_TASK BRIEF_. Below is some data. Retype exactly the lines starting at the one with "stateNum : Z;" and ending at the one with "Variable left_first : bool.".

(INFORMATION)

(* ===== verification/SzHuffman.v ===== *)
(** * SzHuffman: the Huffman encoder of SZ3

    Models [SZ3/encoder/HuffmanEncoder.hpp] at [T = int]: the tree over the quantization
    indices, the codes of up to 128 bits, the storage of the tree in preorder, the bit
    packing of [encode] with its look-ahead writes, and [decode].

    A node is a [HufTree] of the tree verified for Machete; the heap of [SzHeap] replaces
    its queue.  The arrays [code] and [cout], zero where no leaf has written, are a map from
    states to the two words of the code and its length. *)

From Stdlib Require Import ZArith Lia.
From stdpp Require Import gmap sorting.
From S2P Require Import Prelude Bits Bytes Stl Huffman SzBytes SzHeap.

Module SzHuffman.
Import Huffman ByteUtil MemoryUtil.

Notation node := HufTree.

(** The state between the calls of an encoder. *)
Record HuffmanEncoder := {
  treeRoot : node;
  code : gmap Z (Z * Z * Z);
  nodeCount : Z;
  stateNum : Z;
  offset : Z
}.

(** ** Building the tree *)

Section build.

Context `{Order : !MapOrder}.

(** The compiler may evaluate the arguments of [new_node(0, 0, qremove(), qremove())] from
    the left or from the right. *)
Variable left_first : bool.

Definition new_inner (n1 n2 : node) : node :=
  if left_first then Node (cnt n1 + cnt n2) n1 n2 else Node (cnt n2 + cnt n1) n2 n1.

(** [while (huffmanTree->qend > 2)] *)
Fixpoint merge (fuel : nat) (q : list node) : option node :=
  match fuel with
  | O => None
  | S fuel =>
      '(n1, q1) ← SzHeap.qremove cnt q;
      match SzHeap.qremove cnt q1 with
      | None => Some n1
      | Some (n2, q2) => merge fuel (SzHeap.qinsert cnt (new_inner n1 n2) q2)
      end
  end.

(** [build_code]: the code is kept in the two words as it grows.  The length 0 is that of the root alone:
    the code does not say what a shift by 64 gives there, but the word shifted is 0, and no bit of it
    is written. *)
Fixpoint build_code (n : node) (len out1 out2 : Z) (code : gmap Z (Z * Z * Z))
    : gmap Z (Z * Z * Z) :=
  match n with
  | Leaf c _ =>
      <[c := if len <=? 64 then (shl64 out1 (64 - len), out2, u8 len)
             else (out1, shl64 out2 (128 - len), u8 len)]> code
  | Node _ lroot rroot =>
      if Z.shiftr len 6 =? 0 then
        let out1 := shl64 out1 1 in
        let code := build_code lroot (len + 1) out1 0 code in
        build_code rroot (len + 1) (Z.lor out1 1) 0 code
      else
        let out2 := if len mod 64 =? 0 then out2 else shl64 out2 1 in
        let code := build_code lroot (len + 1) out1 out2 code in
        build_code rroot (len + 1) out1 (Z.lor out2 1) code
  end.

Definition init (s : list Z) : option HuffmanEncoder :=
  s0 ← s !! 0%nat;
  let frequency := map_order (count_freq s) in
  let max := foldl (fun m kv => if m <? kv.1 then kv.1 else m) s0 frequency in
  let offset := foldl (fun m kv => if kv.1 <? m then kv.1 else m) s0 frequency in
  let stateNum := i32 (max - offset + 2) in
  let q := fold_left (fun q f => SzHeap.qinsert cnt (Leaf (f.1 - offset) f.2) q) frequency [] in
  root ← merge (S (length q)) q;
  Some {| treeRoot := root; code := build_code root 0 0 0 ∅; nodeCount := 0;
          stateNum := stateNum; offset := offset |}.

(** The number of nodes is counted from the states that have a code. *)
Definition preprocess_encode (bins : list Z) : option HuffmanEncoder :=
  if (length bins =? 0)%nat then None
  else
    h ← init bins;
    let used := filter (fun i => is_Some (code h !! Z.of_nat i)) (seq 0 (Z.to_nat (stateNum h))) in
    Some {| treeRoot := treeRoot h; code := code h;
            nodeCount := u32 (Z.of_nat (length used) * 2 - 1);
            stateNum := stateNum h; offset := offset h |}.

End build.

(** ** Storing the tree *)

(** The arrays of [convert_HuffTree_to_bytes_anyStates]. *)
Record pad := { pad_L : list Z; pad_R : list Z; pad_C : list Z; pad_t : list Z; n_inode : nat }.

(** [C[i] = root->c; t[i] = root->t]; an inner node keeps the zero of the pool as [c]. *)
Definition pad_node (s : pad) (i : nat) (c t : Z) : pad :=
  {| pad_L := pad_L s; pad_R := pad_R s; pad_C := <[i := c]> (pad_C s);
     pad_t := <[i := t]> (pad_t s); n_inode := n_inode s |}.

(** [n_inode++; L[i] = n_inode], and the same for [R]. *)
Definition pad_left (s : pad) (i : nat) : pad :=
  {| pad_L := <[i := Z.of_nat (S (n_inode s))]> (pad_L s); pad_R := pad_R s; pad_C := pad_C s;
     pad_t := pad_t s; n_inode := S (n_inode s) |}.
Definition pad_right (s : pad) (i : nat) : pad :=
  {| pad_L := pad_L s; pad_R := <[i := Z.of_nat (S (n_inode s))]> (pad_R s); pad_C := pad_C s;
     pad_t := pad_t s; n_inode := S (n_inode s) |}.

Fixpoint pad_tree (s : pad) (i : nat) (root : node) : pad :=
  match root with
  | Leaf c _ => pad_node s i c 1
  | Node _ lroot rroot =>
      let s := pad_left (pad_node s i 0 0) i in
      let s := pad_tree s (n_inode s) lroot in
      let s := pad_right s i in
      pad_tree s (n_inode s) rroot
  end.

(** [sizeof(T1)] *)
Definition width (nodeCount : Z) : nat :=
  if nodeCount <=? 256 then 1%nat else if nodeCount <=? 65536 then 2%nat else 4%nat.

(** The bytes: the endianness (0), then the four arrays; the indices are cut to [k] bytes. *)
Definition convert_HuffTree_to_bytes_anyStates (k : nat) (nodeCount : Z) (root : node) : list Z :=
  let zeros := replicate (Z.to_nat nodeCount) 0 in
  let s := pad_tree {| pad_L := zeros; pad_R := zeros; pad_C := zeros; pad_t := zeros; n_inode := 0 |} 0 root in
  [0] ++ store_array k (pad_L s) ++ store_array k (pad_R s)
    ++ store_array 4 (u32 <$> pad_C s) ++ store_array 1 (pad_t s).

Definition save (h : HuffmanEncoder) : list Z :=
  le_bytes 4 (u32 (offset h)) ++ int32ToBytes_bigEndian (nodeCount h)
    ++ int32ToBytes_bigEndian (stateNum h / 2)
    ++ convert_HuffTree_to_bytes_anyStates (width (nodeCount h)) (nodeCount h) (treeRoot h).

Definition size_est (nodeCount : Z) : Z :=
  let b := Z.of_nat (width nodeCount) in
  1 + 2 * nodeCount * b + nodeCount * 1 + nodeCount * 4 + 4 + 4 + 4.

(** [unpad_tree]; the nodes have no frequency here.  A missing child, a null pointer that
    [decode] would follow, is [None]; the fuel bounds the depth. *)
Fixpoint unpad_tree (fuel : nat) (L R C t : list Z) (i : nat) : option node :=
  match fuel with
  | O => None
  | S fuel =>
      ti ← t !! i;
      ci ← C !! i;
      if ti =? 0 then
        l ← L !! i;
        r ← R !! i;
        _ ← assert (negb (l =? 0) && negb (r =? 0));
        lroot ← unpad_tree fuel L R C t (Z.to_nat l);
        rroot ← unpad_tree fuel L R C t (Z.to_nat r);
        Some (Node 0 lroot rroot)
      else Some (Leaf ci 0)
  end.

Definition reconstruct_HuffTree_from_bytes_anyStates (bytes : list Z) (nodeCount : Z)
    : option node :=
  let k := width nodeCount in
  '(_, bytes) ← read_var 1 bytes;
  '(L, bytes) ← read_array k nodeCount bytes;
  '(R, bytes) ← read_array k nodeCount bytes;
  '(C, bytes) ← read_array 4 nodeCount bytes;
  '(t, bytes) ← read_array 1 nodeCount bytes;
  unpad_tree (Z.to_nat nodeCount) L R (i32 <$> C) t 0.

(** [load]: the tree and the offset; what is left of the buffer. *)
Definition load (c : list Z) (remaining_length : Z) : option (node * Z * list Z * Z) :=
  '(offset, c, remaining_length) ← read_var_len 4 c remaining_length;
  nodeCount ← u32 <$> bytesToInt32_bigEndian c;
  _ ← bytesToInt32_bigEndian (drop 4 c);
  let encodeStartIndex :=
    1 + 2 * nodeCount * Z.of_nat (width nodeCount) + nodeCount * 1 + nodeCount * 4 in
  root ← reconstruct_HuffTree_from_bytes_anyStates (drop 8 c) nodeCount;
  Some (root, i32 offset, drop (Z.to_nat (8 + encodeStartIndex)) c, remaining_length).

(End INFORMATION)

_EXERCISE RESULT_.
  stateNum : Z;
  offset : Z
}.

(** ** Building the tree *)

Section build.

Context `{Order : !MapOrder}.

(** The compiler may evaluate the arguments of [new_node(0, 0, qremove(), qremove())] from
    the left or from the right. *)
Variable left_first : bool.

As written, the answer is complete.